═══ RECORD EXTRACTS ═══

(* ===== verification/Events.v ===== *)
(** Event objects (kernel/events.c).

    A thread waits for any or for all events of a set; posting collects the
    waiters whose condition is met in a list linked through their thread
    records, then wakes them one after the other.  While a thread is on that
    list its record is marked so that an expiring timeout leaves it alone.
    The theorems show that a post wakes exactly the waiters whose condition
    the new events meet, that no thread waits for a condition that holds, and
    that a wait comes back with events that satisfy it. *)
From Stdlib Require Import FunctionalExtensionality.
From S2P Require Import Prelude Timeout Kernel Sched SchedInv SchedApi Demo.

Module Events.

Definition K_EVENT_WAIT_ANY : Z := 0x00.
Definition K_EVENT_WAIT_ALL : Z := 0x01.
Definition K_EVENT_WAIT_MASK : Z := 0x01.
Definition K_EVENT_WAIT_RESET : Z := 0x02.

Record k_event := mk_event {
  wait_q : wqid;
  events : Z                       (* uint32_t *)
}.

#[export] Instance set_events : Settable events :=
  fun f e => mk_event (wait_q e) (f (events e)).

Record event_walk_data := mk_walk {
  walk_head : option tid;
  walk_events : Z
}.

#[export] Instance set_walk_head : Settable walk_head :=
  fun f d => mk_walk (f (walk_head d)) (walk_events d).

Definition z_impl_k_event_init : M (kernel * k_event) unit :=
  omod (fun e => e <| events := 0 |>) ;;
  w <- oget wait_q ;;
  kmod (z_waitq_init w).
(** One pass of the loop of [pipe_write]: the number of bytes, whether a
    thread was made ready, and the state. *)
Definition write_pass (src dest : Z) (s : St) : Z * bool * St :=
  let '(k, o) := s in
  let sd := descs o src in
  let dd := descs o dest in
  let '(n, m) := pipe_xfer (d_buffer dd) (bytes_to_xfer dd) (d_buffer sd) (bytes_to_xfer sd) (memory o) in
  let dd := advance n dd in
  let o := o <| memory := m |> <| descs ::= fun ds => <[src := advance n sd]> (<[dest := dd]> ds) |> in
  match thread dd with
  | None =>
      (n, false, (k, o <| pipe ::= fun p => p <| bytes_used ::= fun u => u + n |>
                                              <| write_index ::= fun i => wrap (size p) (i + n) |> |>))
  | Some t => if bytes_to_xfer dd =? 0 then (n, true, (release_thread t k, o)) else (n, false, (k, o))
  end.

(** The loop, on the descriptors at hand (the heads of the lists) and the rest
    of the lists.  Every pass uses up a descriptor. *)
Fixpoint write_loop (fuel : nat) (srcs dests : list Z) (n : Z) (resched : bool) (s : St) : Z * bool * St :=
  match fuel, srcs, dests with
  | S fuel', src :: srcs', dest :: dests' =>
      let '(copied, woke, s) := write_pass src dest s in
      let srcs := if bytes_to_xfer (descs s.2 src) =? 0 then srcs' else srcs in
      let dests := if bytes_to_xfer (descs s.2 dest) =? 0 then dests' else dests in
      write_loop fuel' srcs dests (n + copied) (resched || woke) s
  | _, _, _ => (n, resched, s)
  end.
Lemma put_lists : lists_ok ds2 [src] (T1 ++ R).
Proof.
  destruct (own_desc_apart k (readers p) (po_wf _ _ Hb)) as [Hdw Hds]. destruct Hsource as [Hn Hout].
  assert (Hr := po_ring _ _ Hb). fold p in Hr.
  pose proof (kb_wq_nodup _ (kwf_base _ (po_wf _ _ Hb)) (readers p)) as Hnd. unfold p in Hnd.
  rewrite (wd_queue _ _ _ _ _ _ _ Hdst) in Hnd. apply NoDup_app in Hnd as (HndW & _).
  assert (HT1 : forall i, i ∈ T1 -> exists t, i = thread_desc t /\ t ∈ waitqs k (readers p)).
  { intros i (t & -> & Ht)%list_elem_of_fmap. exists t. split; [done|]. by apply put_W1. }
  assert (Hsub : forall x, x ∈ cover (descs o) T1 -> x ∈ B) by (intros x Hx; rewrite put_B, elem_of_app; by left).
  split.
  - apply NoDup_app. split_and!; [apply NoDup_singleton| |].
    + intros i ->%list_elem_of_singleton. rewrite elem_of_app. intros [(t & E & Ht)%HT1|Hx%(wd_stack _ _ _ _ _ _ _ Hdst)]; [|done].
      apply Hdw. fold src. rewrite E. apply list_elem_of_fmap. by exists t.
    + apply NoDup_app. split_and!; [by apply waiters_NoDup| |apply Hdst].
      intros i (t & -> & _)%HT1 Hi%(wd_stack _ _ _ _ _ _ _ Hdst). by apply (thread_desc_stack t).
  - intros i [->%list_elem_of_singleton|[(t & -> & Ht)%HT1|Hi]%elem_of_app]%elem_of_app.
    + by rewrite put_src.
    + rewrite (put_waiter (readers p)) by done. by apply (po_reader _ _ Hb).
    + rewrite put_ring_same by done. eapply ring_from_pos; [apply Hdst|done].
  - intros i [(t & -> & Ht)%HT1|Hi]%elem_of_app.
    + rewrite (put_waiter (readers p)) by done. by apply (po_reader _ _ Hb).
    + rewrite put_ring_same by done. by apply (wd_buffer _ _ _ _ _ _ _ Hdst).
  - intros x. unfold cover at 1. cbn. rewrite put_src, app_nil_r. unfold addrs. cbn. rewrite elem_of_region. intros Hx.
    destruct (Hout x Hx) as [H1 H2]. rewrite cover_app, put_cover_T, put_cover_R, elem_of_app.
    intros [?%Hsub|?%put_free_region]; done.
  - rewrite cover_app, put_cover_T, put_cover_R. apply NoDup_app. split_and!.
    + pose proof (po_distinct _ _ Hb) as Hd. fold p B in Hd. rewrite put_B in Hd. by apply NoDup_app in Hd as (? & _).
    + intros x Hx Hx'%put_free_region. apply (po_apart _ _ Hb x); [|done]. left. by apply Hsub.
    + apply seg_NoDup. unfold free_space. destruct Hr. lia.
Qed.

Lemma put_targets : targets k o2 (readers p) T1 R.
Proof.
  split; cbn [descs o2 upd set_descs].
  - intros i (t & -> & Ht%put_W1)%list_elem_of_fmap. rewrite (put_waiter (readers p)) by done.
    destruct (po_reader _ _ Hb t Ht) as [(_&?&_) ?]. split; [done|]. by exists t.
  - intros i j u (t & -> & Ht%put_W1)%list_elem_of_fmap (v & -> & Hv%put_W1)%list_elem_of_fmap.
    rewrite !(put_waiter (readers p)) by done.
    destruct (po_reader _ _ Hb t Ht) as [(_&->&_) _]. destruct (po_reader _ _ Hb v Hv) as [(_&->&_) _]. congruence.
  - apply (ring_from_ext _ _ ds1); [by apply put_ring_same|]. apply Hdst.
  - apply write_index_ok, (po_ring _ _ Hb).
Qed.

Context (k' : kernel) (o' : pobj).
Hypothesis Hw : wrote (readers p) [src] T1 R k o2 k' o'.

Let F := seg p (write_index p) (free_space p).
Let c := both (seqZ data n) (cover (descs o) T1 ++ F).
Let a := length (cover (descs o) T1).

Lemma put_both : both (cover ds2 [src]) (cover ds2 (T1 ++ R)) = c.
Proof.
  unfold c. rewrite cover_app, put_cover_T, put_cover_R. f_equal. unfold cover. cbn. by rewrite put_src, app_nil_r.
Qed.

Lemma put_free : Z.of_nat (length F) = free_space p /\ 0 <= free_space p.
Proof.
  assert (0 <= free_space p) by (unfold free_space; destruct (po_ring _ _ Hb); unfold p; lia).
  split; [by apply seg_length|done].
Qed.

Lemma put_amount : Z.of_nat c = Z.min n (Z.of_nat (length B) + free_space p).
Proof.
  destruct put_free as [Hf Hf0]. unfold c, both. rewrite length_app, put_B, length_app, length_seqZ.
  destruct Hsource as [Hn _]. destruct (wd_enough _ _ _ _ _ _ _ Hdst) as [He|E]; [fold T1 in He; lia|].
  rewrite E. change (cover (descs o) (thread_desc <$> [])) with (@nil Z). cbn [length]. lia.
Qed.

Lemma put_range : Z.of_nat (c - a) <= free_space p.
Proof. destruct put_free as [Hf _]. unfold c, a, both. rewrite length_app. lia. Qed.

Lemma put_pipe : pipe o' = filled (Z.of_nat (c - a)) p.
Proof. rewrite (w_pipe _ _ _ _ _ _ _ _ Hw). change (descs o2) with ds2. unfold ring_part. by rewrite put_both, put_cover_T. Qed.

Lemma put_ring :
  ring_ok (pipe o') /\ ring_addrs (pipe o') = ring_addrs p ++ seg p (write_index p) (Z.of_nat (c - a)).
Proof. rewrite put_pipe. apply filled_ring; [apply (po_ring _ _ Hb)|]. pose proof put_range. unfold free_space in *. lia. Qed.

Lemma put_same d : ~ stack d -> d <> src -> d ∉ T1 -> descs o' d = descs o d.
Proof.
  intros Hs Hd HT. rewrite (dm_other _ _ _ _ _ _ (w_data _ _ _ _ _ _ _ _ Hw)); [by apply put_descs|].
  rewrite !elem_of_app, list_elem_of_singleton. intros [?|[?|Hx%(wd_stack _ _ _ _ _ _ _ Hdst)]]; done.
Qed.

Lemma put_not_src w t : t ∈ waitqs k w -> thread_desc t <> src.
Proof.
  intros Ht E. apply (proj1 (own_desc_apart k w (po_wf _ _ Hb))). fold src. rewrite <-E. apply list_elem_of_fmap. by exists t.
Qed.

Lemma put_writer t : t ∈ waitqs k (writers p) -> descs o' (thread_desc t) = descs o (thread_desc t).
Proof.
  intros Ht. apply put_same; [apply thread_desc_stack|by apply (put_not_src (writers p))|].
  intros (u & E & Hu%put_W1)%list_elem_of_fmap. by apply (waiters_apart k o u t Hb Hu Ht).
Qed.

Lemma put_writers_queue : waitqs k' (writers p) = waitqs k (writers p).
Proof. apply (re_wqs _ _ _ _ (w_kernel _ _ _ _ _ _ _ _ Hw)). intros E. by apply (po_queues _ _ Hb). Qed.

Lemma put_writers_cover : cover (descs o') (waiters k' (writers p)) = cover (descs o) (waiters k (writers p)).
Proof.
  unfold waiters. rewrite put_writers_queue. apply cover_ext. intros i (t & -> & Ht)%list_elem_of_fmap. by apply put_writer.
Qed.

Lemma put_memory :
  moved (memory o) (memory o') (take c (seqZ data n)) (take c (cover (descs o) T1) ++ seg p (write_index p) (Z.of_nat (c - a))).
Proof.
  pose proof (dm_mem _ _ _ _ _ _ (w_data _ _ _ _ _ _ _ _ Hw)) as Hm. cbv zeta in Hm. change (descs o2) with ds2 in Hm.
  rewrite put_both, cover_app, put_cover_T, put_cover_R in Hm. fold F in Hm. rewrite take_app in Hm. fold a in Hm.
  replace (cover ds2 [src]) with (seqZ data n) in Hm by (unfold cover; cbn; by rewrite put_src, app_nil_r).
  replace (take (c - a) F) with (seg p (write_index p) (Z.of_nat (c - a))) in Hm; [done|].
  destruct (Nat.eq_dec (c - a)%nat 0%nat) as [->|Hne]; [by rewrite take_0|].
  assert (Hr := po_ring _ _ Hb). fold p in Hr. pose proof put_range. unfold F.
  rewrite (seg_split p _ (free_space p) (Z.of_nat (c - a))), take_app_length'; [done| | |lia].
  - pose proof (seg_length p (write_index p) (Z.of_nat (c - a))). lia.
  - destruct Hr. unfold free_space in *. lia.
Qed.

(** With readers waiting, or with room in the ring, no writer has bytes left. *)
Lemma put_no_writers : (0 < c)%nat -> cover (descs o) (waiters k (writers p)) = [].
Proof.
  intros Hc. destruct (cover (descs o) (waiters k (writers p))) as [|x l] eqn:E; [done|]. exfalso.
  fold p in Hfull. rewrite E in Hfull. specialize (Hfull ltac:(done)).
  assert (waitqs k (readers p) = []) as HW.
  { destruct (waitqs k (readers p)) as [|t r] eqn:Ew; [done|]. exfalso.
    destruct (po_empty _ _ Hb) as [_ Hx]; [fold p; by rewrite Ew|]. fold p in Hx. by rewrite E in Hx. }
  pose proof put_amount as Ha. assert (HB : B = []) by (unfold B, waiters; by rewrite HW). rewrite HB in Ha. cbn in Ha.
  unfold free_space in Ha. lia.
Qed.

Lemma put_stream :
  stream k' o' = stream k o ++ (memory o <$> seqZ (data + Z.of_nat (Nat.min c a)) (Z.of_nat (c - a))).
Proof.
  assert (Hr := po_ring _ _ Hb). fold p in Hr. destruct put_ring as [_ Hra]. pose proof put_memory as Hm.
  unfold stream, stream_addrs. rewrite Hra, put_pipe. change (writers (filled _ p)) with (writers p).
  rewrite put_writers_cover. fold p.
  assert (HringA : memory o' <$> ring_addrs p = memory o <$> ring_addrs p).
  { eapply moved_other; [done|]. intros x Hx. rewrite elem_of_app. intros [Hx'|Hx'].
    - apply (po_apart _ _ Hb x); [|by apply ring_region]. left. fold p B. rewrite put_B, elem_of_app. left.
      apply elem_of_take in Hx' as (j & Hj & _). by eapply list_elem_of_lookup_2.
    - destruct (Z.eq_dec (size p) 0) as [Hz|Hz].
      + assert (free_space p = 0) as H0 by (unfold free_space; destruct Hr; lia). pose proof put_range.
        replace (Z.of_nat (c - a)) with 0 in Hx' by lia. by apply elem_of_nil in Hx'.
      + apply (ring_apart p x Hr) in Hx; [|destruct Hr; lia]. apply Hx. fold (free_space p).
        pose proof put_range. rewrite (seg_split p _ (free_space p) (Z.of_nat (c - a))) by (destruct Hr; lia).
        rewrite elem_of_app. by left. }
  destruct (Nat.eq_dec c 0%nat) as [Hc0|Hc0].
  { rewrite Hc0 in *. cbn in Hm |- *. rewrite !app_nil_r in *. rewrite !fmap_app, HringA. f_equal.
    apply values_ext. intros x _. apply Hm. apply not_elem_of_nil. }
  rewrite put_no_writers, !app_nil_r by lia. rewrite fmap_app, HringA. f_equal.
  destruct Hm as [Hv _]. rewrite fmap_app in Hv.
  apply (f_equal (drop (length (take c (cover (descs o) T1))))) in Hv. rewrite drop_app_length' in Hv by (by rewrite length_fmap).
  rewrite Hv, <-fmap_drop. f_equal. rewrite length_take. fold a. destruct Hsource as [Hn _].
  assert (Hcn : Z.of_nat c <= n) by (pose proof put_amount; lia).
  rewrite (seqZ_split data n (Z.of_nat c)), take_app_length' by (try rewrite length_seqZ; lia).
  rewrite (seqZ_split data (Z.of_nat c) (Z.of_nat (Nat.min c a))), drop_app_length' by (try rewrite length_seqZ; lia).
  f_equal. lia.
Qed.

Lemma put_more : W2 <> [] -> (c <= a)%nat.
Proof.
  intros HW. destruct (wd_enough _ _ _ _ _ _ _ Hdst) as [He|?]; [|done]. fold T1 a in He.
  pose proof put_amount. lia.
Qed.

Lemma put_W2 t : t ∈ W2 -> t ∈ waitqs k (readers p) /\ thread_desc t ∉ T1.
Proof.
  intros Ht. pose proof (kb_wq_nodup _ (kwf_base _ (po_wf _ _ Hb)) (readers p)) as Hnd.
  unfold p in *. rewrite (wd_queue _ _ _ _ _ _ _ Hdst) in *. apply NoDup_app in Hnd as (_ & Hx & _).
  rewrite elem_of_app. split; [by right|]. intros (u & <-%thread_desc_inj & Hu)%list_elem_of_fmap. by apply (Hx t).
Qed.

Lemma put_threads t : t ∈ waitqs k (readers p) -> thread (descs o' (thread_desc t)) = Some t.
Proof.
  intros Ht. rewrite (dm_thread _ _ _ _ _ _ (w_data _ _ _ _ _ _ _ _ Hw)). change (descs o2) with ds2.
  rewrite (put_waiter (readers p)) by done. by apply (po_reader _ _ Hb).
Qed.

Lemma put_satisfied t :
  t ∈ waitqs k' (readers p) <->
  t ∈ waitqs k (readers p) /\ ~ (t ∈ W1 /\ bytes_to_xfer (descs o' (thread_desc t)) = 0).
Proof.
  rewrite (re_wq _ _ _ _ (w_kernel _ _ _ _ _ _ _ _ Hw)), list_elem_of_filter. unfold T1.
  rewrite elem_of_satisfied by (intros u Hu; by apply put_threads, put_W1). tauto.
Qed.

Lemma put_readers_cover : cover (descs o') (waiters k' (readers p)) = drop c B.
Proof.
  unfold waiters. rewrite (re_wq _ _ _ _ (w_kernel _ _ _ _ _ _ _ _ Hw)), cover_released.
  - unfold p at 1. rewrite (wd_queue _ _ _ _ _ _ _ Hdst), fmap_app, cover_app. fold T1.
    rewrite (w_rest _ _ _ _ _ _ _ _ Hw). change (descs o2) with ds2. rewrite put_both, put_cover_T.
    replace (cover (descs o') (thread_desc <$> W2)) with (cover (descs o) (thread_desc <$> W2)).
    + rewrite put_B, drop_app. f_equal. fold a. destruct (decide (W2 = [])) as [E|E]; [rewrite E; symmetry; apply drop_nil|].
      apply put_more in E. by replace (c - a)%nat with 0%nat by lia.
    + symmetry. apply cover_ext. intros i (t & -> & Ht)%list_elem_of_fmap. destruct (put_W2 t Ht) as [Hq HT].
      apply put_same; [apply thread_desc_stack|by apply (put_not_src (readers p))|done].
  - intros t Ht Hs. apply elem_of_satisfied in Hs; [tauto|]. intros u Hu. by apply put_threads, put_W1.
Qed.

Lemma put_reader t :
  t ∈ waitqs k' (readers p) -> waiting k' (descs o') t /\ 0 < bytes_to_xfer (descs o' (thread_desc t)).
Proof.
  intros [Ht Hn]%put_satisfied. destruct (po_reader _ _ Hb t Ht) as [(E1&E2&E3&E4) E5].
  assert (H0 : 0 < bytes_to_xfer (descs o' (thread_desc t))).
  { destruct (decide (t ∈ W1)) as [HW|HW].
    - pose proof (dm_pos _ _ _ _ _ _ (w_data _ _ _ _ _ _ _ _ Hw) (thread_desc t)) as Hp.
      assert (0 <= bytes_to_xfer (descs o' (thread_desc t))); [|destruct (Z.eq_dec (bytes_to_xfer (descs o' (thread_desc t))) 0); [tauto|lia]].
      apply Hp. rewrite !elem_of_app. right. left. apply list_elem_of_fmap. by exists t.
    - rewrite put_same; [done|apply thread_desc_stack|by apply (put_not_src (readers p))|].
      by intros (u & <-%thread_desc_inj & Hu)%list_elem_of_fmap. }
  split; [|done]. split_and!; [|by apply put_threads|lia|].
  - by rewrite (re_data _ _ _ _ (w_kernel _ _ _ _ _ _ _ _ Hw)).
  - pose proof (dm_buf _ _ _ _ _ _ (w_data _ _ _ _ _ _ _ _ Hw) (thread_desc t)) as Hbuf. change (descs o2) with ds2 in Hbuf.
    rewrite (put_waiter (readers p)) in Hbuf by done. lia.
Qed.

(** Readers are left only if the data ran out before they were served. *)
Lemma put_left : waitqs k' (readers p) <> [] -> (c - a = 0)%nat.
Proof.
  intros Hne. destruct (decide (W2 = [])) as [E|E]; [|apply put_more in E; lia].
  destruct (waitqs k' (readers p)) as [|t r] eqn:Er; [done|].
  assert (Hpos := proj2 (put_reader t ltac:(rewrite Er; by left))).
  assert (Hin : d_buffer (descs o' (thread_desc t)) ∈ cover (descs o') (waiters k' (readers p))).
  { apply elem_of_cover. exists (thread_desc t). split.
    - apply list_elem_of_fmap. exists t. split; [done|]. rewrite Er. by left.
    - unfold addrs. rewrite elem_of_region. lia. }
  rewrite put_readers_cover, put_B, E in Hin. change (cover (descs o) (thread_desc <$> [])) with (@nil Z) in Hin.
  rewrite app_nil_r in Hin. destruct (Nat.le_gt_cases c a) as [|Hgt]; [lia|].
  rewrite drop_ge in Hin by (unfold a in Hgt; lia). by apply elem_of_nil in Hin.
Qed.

═══

**WHAT YOU WILL DO**
Look through the entries above and quote exactly the lines from the line with "Lemma put_lists : lists_ok" to the line with "waiters_NoDup| |apply Hdst].", counting both of those lines.

**TASK RESPONSE**
Lemma put_lists : lists_ok ds2 [src] (T1 ++ R).
Proof.
  destruct (own_desc_apart k (readers p) (po_wf _ _ Hb)) as [Hdw Hds]. destruct Hsource as [Hn Hout].
  assert (Hr := po_ring _ _ Hb). fold p in Hr.
  pose proof (kb_wq_nodup _ (kwf_base _ (po_wf _ _ Hb)) (readers p)) as Hnd. unfold p in Hnd.
  rewrite (wd_queue _ _ _ _ _ _ _ Hdst) in Hnd. apply NoDup_app in Hnd as (HndW & _).
  assert (HT1 : forall i, i ∈ T1 -> exists t, i = thread_desc t /\ t ∈ waitqs k (readers p)).
  { intros i (t & -> & Ht)%list_elem_of_fmap. exists t. split; [done|]. by apply put_W1. }
  assert (Hsub : forall x, x ∈ cover (descs o) T1 -> x ∈ B) by (intros x Hx; rewrite put_B, elem_of_app; by left).
  split.
  - apply NoDup_app. split_and!; [apply NoDup_singleton| |].
    + intros i ->%list_elem_of_singleton. rewrite elem_of_app. intros [(t & E & Ht)%HT1|Hx%(wd_stack _ _ _ _ _ _ _ Hdst)]; [|done].
      apply Hdw. fold src. rewrite E. apply list_elem_of_fmap. by exists t.
    + apply NoDup_app. split_and!; [by apply waiters_NoDup| |apply Hdst].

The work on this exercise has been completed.